– GuySuCo official
GuySuCo Company Secretary Frederick Singh says breaches of the restrictions over the use of land at Leonora, which was sold to South American Woods Incorporated, will have to be investigated.
Singh told Stabroek News during a telephone interview that further questions could be sent to the National Industrial and Commercial Investments Ltd (NICIL), which acted as the agent for the sale of the land in 2011.
Proprietor of South American Woods Inc, Guyanese-born real estate fraudster Edul Ahmad, purchased the 17 acres of land at Block ‘R’ Lenora (formerly Plantation Groenveldt) in February 2011 for $80 million. The sale of the GuySuCo land had provisions in place that investors were bound by certain commitments to ensure industry growth and job creation.

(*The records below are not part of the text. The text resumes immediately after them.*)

(** *** A settled initialisation stays as it is *)

Lemma settled_step s ev o :
  workerPromise s = Some (Settled o) ->
  workerPromise (step s ev) = Some (Settled o).
Proof.
  intros H. unfold step. destruct (drain_fields
    match ev with
    | Submit b => runOcr b s
    | InitSettles o => initSettles o s
    | RecognizeSettles o => recognizeSettles o s
    end) as (-> & _).
  destruct ev as [b|o'|o'].
  - unfold runOcr, getWorker. rewrite H. now destruct o.
  - unfold initSettles. now rewrite H.
  - unfold recognizeSettles. now destruct (settleRunning o' (queue s)).
Qed.

Lemma settled_fold evs s o :
  workerPromise s = Some (Settled o) ->
  workerPromise (fold_left step evs s) = Some (Settled o).
Proof.
  revert s. induction evs as [|ev evs IH]; intros s H; [exact H|].
  cbn [fold_left]. now apply IH, settled_step.
Qed.

Lemma resultOf_refused s id e :
  Forall (fun c => snd c = e) (refused s) ->
  In id (map fst (refused s)) ->
  resultOf s id = Some (Settled (Rejected e)).
Proof.
  intros He Hin. unfold resultOf.
  destruct (find (fun c => fst c =? id) (refused s)) as [[i e']|] eqn:Hf.
  - apply find_some in Hf. destruct Hf as [Hc _].
    rewrite Forall_forall in He. now rewrite <- (He _ Hc).
  - apply in_map_iff in Hin. destruct Hin as (c & Hc & Hin).
    apply (find_none _ _ Hf) in Hin. cbn in Hin.
    rewrite Hc, Nat.eqb_refl in Hin. discriminate.
Qed.

Lemma acquired_same s o :
  Inv s -> workerPromise s = Some (Settled o) ->
  suspended s = []
  /\ Forall (fun a => snd a = o) (acquired s)
  /\ map fst (acquired s) = seq 0 (calls s).
Proof.
  intros [_ _ _ Hw] Hp. rewrite Hp in Hw. unfold acquired.
  destruct o as [w|e].
  - destruct Hw as (Hs & Hr & He & Ho). rewrite Hr. cbn [map].
    rewrite app_nil_r, map_map. cbn [fst]. repeat split; trivial.
    apply Forall_map. eapply Forall_impl; [|exact He].
    intros l Hl. cbn. now rewrite Hl.
  - destruct Hw as (Hs & Hq & He & Ho). rewrite Hq. cbn [map app].
    rewrite map_map. cbn [fst]. repeat split; trivial.
    apply Forall_map. eapply Forall_impl; [|exact He].
    intros c Hc. cbn. now rewrite Hc.
Qed.

(** *** Jobs start and complete in the order of the calls *)

Lemma seq_prefix xs ys a n : seq a n = xs ++ ys -> xs = seq a (length xs).
Proof.
  revert a n. induction xs as [|x xs IH]; intros a n H; [reflexivity|].
  destruct n as [|n]; [discriminate|]. cbn [seq app length] in *.
  injection H as <- H. f_equal. now apply (IH _ n).
Qed.

Lemma seq_before xs x ys a n :
  seq a n = xs ++ x :: ys -> Forall (fun y => y < x) xs.
Proof.
  intros H. apply Forall_forall. intros y Hy.
  pose proof (seq_prefix (xs ++ [x]) ys a n) as Hp.
  rewrite <- app_assoc in Hp. specialize (Hp H).
  rewrite length_app, seq_app in Hp. cbn [length seq] in Hp.
  rewrite Nat.add_comm in Hp. cbn [Nat.add] in Hp.
  apply app_inj_tail in Hp. destruct Hp as [Hxs ->].
  rewrite Hxs in Hy. apply in_seq in Hy. lia.
Qed.

Lemma chain_started q :
  chain settledAfter BeforeFulfilled q ->
  (exists r, map owner q = map fst (recognitions (flat_map linkEvents q)) ++ r)
  /\ (exists r, map owner q = completions (flat_map linkEvents q) ++ r).
Proof.
  induction q as [|l q IH]; [split; now exists []|].
  cbn [chain flat_map map]. intros [H Hq].
  unfold recognitions, completions in *. rewrite !flat_map_app.
  destruct (status l) as [| |[v|e]|e] eqn:Hl; try contradiction;
    cbn [settledAs] in Hq; rewrite (linkEvents_eq l _ Hl), linkEvents_mk;
    cbn [flat_map app map fst].
  - rewrite (waiting_events q (settled_pending q Hq)). cbn [flat_map map].
    split; [now exists (map owner q) | now exists (owner l :: map owner q)].
  - destruct (IH Hq) as [(r & ->) (r' & Hr')].
    split; [now exists r | exists r'; now rewrite Hr'].
  - rewrite (rejected_events e q Hq). cbn [flat_map map].
    split; now exists (map owner q).
Qed.

Lemma in_order s :
  Inv s ->
  (exists k, map fst (recognitions (log s)) = seq 0 k)
  /\ (exists k, completions (log s) = seq 0 k).
Proof.
  intros [Hlog Hchain _ Hw].
  rewrite <- recognitions_engineLog, <- completions_engineLog, Hlog.
  destruct (chain_started (queue s) Hchain) as [(r & Hr) (r' & Hr')].
  assert (Ho : exists n, map owner (queue s) = seq 0 n).
  { destruct (workerPromise s) as [[|[w|e]]|].
    - destruct Hw as (-> & _). now exists 0.
    - destruct Hw as (_ & _ & _ & ->). now eexists.
    - destruct Hw as (_ & -> & _). now exists 0.
    - destruct Hw as (-> & _). now exists 0. }
  destruct Ho as (n & Ho). rewrite Ho in Hr, Hr'.
  split; eexists; eapply seq_prefix; eassumption.
Qed.

(** *** After a rejected recognition *)

Lemma react_keeps prev q l o :
  In l q -> status l = Done o -> In l (fst (react prev q)).
Proof.
  revert prev. induction q as [|x q IH]; intros prev Hin Hl; [contradiction|].
  cbn [react]. destruct Hin as [->|Hin].
  - rewrite Hl. destruct (react (settledAs (Done o)) q) as [r' t'].
    cbn [fst app]. left. now rewrite <- Hl, link_eta.
  - destruct (match status x, prev with
              | Waiting, BeforeFulfilled =>
                  (Running, [Recognize (owner x) (engine x) (image x)])
              | Waiting, BeforeRejected e => (Skipped e, [])
              | st, _ => (st, [])
              end) as [st t].
    specialize (IH (settledAs st) Hin Hl).
    destruct (react (settledAs st) q) as [r' t']. now right.
Qed.

Lemma settle_keeps o' q l o :
  In l q -> status l = Done o -> In l (fst (settleRunning o' q)).
Proof.
  induction q as [|x q IH]; intros Hin Hl; [contradiction|].
  cbn [settleRunning]. destruct Hin as [->|Hin].
  - rewrite Hl. destruct (settleRunning o' q). now left.
  - specialize (IH Hin Hl). destruct (settleRunning o' q) as [r' t'].
    destruct (status x); cbn [fst] in *; now right.
Qed.

Lemma step_keeps s ev l o :
  In l (queue s) -> status l = Done o -> In l (queue (step s ev)).
Proof.
  intros Hin Hl. unfold step.
  match goal with |- In l (queue (drain ?x)) =>
    destruct (drain_fields x) as (_ & _ & _ & _ & ->);
    apply (react_keeps _ _ l o); [|exact Hl]
  end.
  destruct ev as [b|o'|o'].
  - unfold runOcr, getWorker.
    destruct (workerPromise s) as [[|[w|e]]|]; cbn; trivial.
    apply in_or_app. now left.
  - unfold initSettles.
    destruct (workerPromise s) as [[|[w|e]]|]; trivial.
    destruct o'; rewrite ?fold_resume_fulfilled, ?fold_resume_rejected; cbn;
      trivial. apply in_or_app. now left.
  - unfold recognizeSettles.
    pose proof (settle_keeps o' (queue s) l o Hin Hl) as H.
    now destruct (settleRunning o' (queue s)).
Qed.

Lemma fold_keeps evs s l o :
  In l (queue s) -> status l = Done o -> In l (queue (fold_left step evs s)).
Proof.
  revert s. induction evs as [|ev evs IH]; intros s Hin Hl; [exact Hin|].
  cbn [fold_left]. apply IH; [now apply (step_keeps _ _ _ o) | exact Hl].
Qed.

Lemma chain_split ok prev a l b :
  chain ok prev (a ++ l :: b) -> chain ok (settledAs (status l)) b.
Proof.
  revert prev. induction a as [|x a IH]; intros prev; cbn [app chain].
  - now intros [_ H].
  - intros [_ H]. now apply (IH _ H).
Qed.

Lemma rejected_skipped e q :
  chain settledAfter (BeforeRejected e) q ->
  Forall (fun l => status l = Skipped e) q.
Proof.
  induction q as [|l q IH]; [constructor|].
  cbn [chain]. intros [H Hq]. destruct (status l) eqn:Hl; try contradiction.
  cbn in H. subst e0. constructor; [exact Hl | now apply IH].
Qed.

Lemma started_links q i :
  In i (map fst (recognitions (flat_map linkEvents q))) ->
  exists l, In l q /\ owner l = i /\ forall e, status l <> Skipped e.
Proof.
  induction q as [|l q IH]; [contradiction|].
  cbn [flat_map]. unfold recognitions. rewrite flat_map_app, map_app.
  intros H. apply in_app_or in H. destruct H as [H|H].
  - exists l. split; [now left|]. unfold linkEvents in H.
    destruct (status l); cbn in H; intuition; discriminate.
  - destruct (IH H) as (l' & Hin & Ho & Hs). exists l'. split; [now right|].
    now split.
Qed.

(** Once the recognition of a job has rejected, no job behind it in the
    queue is executed, whether it was submitted before or after: each is
    passed over and rejected with the error of that job. *)
Lemma failure_skips_later_jobs evs evs' l e id :
  In l (queue (run evs)) -> status l = Done (Rejected e) ->
  let s := run (evs ++ evs') in
  owner l < id < calls s ->
  resultOf s id = Some (Settled (Rejected e))
  /\ ~ In id (map fst (recognitions (log s))).
Proof.
  intros Hin Hl s Hid.
  assert (Hin' : In l (queue s)).
  { subst s. rewrite run_app. now apply (fold_keeps _ _ l (Rejected e)). }
  pose proof (run_inv (evs ++ evs')) as [Hlog Hchain _ Hw]. fold s in Hlog, Hchain, Hw.
  destruct (workerPromise s) as [[|[w|e0]]|];
    [ destruct Hw as (Hq & _); now rewrite Hq in Hin'
    |
    | destruct Hw as (_ & Hq & _); now rewrite Hq in Hin'
    | destruct Hw as (Hq & _); now rewrite Hq in Hin' ].
  destruct Hw as (_ & Hr & _ & Ho).
  apply in_split in Hin'. destruct Hin' as (a & b & Hq).
  assert (Hb : Forall (fun l' => status l' = Skipped e) b).
  { apply rejected_skipped. rewrite Hq in Hchain.
    apply chain_split in Hchain. now rewrite Hl in Hchain. }
  assert (Hbehind : forall l', In l' (queue s) -> owner l' = id -> In l' b).
  { intros l' Hl' Hid'. rewrite Hq in Hl', Ho.
    rewrite map_app in Ho. cbn [map] in Ho. symmetry in Ho.
    pose proof (seq_before _ _ _ _ _ Ho) as Ha.
    apply in_app_or in Hl'. destruct Hl' as [Hl'|[<-|Hl']]; trivial; [|lia].
    rewrite Forall_forall in Ha. specialize (Ha (owner l') (in_map owner _ _ Hl')).
    lia. }
  rewrite Forall_forall in Hb. split.
  - unfold resultOf. rewrite Hr. cbn [find].
    destruct (find (fun l' => owner l' =? id) (queue s)) as [l'|] eqn:Hf.
    + apply find_some in Hf. destruct Hf as [Hl' Hi]. apply Nat.eqb_eq in Hi.
      now rewrite (Hb l' (Hbehind l' Hl' Hi)).
    + assert (Hi : In id (map owner (queue s))) by (rewrite Ho; apply in_seq; lia).
      apply in_map_iff in Hi. destruct Hi as (l' & Hi & Hl').
      apply (find_none _ _ Hf) in Hl'. cbn in Hl'.
      rewrite Hi, Nat.eqb_refl in Hl'. discriminate.
  - rewrite <- recognitions_engineLog, Hlog. intros H.
    apply started_links in H. destruct H as (l' & Hl' & Hi & Hs).
    now apply (Hs e), Hb, Hbehind.
Qed.

End ManagerFacts.

(** * The normalizer: worked examples, canonical form, idempotence *)

Section NormalizerProperties.

(** C4, as the specification states it, fails on its last example: the
    token [".."] is not normalized to the empty string. *)
Lemma normalize_two_dots_not_empty : normalizeNumberToken (lit "..") <> [].
Proof. vm_compute. discriminate. Qed.

(** C4, amended.  [normalizeNumberToken] maps ["1.234,56"] and
    ["1,234.56"] to ["1234.56"], ["3,49"] to ["3.49"], ["0,99"] to
    ["0.99"], and [".."] to ["."]: a token that is not empty and holds
    nothing but separators is normalized to a string with a ['.'] in it,
    never to the empty string. *)
Theorem normalize_examples :
  normalizeNumberToken (lit "1.234,56") = lit "1234.56"
  /\ normalizeNumberToken (lit "1,234.56") = lit "1234.56"
  /\ normalizeNumberToken (lit "3,49") = lit "3.49"
  /\ normalizeNumberToken (lit "0,99") = lit "0.99"
  /\ normalizeNumberToken (lit "..") = lit "."
  /\ forall t : jsstring,
       t <> [] -> Forall (fun c => c = ch_dot \/ c = ch_comma) t ->
       includes ch_dot (normalizeNumberToken t) = true.
Proof.
  do 5 (split; [reflexivity|]).
  intros t Hne Hsep.
  assert (Hn : numeric t).
  { eapply Forall_impl; [|exact Hsep]. now intros c [->| ->]. }
  assert (Hz : forall u, (0 < occ ch_dot u)%nat ->
                         includes ch_dot (stripZeros u) = true).
  { intros u Hu. apply includes_occ. now rewrite stripZeros_occ. }
  rewrite normalize_unfold. cbv zeta. rewrite (stripped_id t Hn).
  destruct t as [|c t]; [contradiction|]. cbn [isEmpty]. apply Hz.
  destruct (includes ch_dot (c :: t)) eqn:Hd,
           (includes ch_comma (c :: t)) eqn:Hc; cbn [andb].
  - pose proof (bothSeparators_counts _ Hd Hc) as H.
    apply includes_occ in Hd. destruct (_ =? _); lia.
  - pose proof (oneSeparator_cut (c :: t)) as H. cbv zeta in H.
    apply includes_false_occ in Hc. rewrite (replaceAll_id _ _ _ Hc) in H.
    apply includes_occ in Hd.
    destruct (2 <=? _)%nat.
    + destruct H as (pre & post & _ & _ & ->).
      rewrite occ_app, occ_cons, N.eqb_refl. lia.
    + now rewrite H.
  - pose proof (oneSeparator_cut (c :: t)) as H. cbv zeta in H.
    assert (Hr : (0 < occ ch_dot (replaceAll ch_comma ch_dot (c :: t)))%nat).
    { apply includes_occ in Hc. apply includes_occ. unfold includes in *.
      apply existsb_exists. apply includes_occ, existsb_exists in Hc.
      destruct Hc as (x & Hx & E). apply N.eqb_eq in E. subst x.
      exists ch_dot. split; [|reflexivity].
      unfold replaceAll. apply in_map_iff. now exists ch_comma. }
    destruct (2 <=? _)%nat.
    + destruct H as (pre & post & _ & _ & ->).
      rewrite occ_app, occ_cons, N.eqb_refl. lia.
    + now rewrite H.
  - inversion Hsep as [|? ? [->| ->] _]; subst; cbn in Hd, Hc; discriminate.
Qed.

The land was originally intended to be a wood processing factory but instead construction is underway for a development project called “Leonora Projects,” which includes plans for a gated community.
But NICIL has since stated that “GuySuCo, in fact, entered into a Restrictive Covenant as set out in the terms and conditions of the sale, published in the Vesting Order effecting the transfer of title, that “the property shall not be used for any other purpose other than for the construction and operation of a wood processing facility with the option of future development in manufacturing, industrial and commercial activities including the construction and operation of shopping mall, providing that the construction of the wood processing facility is commenced first” and “that construction of a wood processing facility shall commence within one year of the execution of this agreement.”
The statement by NICIL added, “neither Government, GuySuCo, nor NICIL have any knowledge of any change of the agreement which was entered into with South American Wood Inc.”
Neither GuySuCo nor NICIL have indicated who bears the responsibility for investigating the breach of the Restrictive Covenant.
According to the Land Registry Act Section 112 (1) “the proprietor of any registered land may apply to the Commission for the removal in whole or in part from the register of any easement or restrictive covenant which has been abandoned or extinguished.”
Stabroek News reached out to the Ahmad Group at its Georgetown offices and Rafik Ahmad said the New York offices would need to be contacted.
In November of 2013 the land had remained unoccupied except for the construction of three lone unfinished houses.
The Leonora Project’s website, however, states that the development was a vision of Ed Ahmad. “With 87 houses to build, a full gas and service station, facilities to house two banks, and a huge shopping mall. Leonora Projects illustrates the envisioning of an entire community, not just homes,” it says.
Ed Ahmad had pleaded guilty to mortgage fraud charges in the United States in October 2013. He faces over 10 years in prison and over $15 million in restitution and fines.